Silver Lake vs Spicy Hue
Silver Lake and Spicy Hue come from the same Sherwin-Williams collection. Hue-wise, Silver Lake belongs to the blue-grey family and Spicy Hue to the pink-red family. The 41-point LRV gap — 53 for Silver Lake vs 12 for Spicy Hue — means Silver Lake will open up a space more effectively. Where Silver Lake leans cool, Spicy Hue reads warm — a distinction that shifts noticeably depending on the light source and surrounding finishes. A ΔE of 58.8 puts these firmly in different territory — two distinct design choices rather than close alternatives. Below you'll find 1 real-room photo comparison where both colors appear side by side, plus 5 simulated room previews.

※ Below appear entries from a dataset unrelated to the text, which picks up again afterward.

Definition oauth2_state_t : table oauth2_state_row := {|
  tb_get := oauth2_state;
  tb_set l d := {| tenants := tenants d; operators := operators d; sessions := sessions d; agents := agents d;
    services := services d; permission_grants := permission_grants d; audit_events := audit_events d;
    audit_chain_state := audit_chain_state d; email_services := email_services d;
    email_permission_grants := email_permission_grants d; agent_secrets := agent_secrets d;
    agent_secret_grants := agent_secret_grants d; budget_counters := budget_counters d; service_api_keys := service_api_keys d;
    operator_tenant_memberships := operator_tenant_memberships d; tenant_settings := tenant_settings d; oidc_login_state := oidc_login_state d; credentials := credentials d; vault_credentials := vault_credentials d;
    oauth2_state := l; oauth2_client_configs := oauth2_client_configs d |};
  tb_tenant r := Some (os_tenant_id r);
  tb_check d r := first_violation [
    ("oauth2_state_provider_chk", existsb (String.eqb (os_provider r)) ["gmail"; "outlook"]);
    ("oauth2_state_pkey",
       forallb (fun r' => negb (String.eqb (os_state_value r') (os_state_value r))) (oauth2_state d))];
  tb_cascade := no_cascade |}.

Definition oauth2_client_configs_t : table client_config_row := {|
  tb_get := oauth2_client_configs;
  tb_set l d := {| tenants := tenants d; operators := operators d; sessions := sessions d; agents := agents d;
    services := services d; permission_grants := permission_grants d; audit_events := audit_events d;
    audit_chain_state := audit_chain_state d; email_services := email_services d;
    email_permission_grants := email_permission_grants d; agent_secrets := agent_secrets d;
    agent_secret_grants := agent_secret_grants d; budget_counters := budget_counters d; service_api_keys := service_api_keys d;
    operator_tenant_memberships := operator_tenant_memberships d; tenant_settings := tenant_settings d; oidc_login_state := oidc_login_state d; credentials := credentials d; vault_credentials := vault_credentials d;
    oauth2_state := oauth2_state d; oauth2_client_configs := l |};
  tb_tenant r := Some (oc_tenant_id r);
  tb_check d r := first_violation [
    ("chk_oauth2_client_configs_provider", existsb (String.eqb (oc_provider r)) ["gmail"; "outlook"]);
    ("uq_oauth2_client_configs_tenant_provider",
       forallb (fun r' => negb (N.eqb (oc_tenant_id r') (oc_tenant_id r) && String.eqb (oc_provider r') (oc_provider r)))
         (oauth2_client_configs d));
    ("fk_oauth2_client_configs_tenant", present t_id (oc_tenant_id r) (tenants d))];
  tb_cascade := no_cascade |}.

(** The foreign keys without ON DELETE CASCADE that keep a row of services from being deleted. *)
Definition services_references (d : db) (id : uuid) : option string :=
  first_violation [
    ("fk_permission_grants_service", fresh g_service_id id (permission_grants d));
    ("fk_service_api_keys_service", fresh y_service_id id (service_api_keys d));
    ("fk_credentials_service", fresh cr_service_id id (credentials d))].

(** The foreign keys without ON DELETE CASCADE that keep a row of agents from being deleted. *)
Definition agents_references (d : db) (id : uuid) : option string :=
  first_violation [
    ("fk_permission_grants_agent", fresh g_agent_id id (permission_grants d));
    ("fk_service_api_keys_agent", fresh y_agent_id id (service_api_keys d));
    ("fk_email_permission_grants_agent", fresh eg_agent_id id (email_permission_grants d));
    ("fk_agent_secrets_agent", fresh k_agent_id id (agent_secrets d));
    ("fk_agent_secret_grants_recipient", fresh sg_recipient id (agent_secret_grants d))].

(** Reads the fields of a database built by [tb_set]. *)
Ltac db_fields := cbn [tenants operators sessions agents services permission_grants audit_events audit_chain_state
    email_services email_permission_grants agent_secrets agent_secret_grants budget_counters service_api_keys
    operator_tenant_memberships tenant_settings oidc_login_state credentials vault_credentials oauth2_state
    oauth2_client_configs tb_get tb_set tb_cascade
    agents_t service_api_keys_t agent_secrets_t agent_secret_grants_t audit_events_t audit_chain_state_t permission_grants_t budget_counters_t].

Ltac table_laws := split; intros; by repeat match goal with d : db |- _ => destruct d end.

#[global] Instance tenants_laws : TableLaws tenants_t. Proof. table_laws. Qed.
#[global] Instance sessions_laws : TableLaws sessions_t. Proof. table_laws. Qed.
#[global] Instance operators_laws : TableLaws operators_t. Proof. table_laws. Qed.
#[global] Instance agents_laws : TableLaws agents_t. Proof. table_laws. Qed.
#[global] Instance services_laws : TableLaws services_t. Proof. table_laws. Qed.
#[global] Instance service_api_keys_laws : TableLaws service_api_keys_t. Proof. table_laws. Qed.
#[global] Instance budget_counters_laws : TableLaws budget_counters_t. Proof. table_laws. Qed.
#[global] Instance permission_grants_laws : TableLaws permission_grants_t. Proof. table_laws. Qed.
#[global] Instance audit_events_laws : TableLaws audit_events_t. Proof. table_laws. Qed.
#[global] Instance audit_chain_state_laws : TableLaws audit_chain_state_t. Proof. table_laws. Qed.
#[global] Instance email_services_laws : TableLaws email_services_t. Proof. table_laws. Qed.
#[global] Instance email_permission_grants_laws : TableLaws email_permission_grants_t. Proof. table_laws. Qed.
#[global] Instance agent_secrets_laws : TableLaws agent_secrets_t. Proof. table_laws. Qed.
#[global] Instance agent_secret_grants_laws : TableLaws agent_secret_grants_t. Proof. table_laws. Qed.

#[global] Instance memberships_laws : TableLaws operator_tenant_memberships_t. Proof. table_laws. Qed.
#[global] Instance tenant_settings_laws : TableLaws tenant_settings_t. Proof. table_laws. Qed.
#[global] Instance login_state_laws : TableLaws oidc_login_state_t. Proof. table_laws. Qed.
#[global] Instance credentials_laws : TableLaws credentials_t. Proof. table_laws. Qed.
#[global] Instance oauth2_state_laws : TableLaws oauth2_state_t. Proof. table_laws. Qed.
#[global] Instance oauth2_client_configs_laws : TableLaws oauth2_client_configs_t. Proof. table_laws. Qed.

(** ** Lemmas on constraints *)

Lemma fresh_spec {R} (key : R -> uuid) id l :
  fresh key id l = true <-> ~ In id (map key l).
Proof.
  unfold fresh. rewrite forallb_forall, in_map_iff. split.
  - intros H (r & <- & Hr). apply H in Hr. by rewrite N.eqb_refl in Hr.
  - intros H r Hr. apply negb_true_iff, N.eqb_neq. intros E. apply H. by exists r.
Qed.

Lemma present_spec {R} (key : R -> uuid) id l :
  present key id l = true <-> exists r, In r l /\ key r = id.
Proof.
  unfold present. rewrite existsb_exists. split; intros (r & Hr & E); exists r;
    (split; [done|]); by apply N.eqb_eq.
Qed.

Silver Lake vs Spicy Hue in Real Spaces
1 real room side by side. Seeing Silver Lake and Spicy Hue in actual rooms makes the difference concrete; browse the spaces below to get a feel for how each color lives on a wall.
Front Door
On a front door, the color is both the first and last thing you see — a context where even a modest tonal difference reads clearly. Silver Lake reflects noticeably more light off the walls, making the space read more open than Spicy Hue.
Color Details
Silver Lake vs Spicy Hue Simulated Comparison
5 simulated room previews — drag the slider on each to see Silver Lake on one side and Spicy Hue on the other.
Digital color is approximate. These simulations are generated from the manufacturer's hex values and overlaid on grayscale room photos — your screen's calibration, brightness, and viewing angle all affect how they render. Before committing to either color, test physical samples in your own space under the light you actually live with.
More Silver Lake comparisons
See how Silver Lake stacks up against other well-photographed colors across different brands and tones.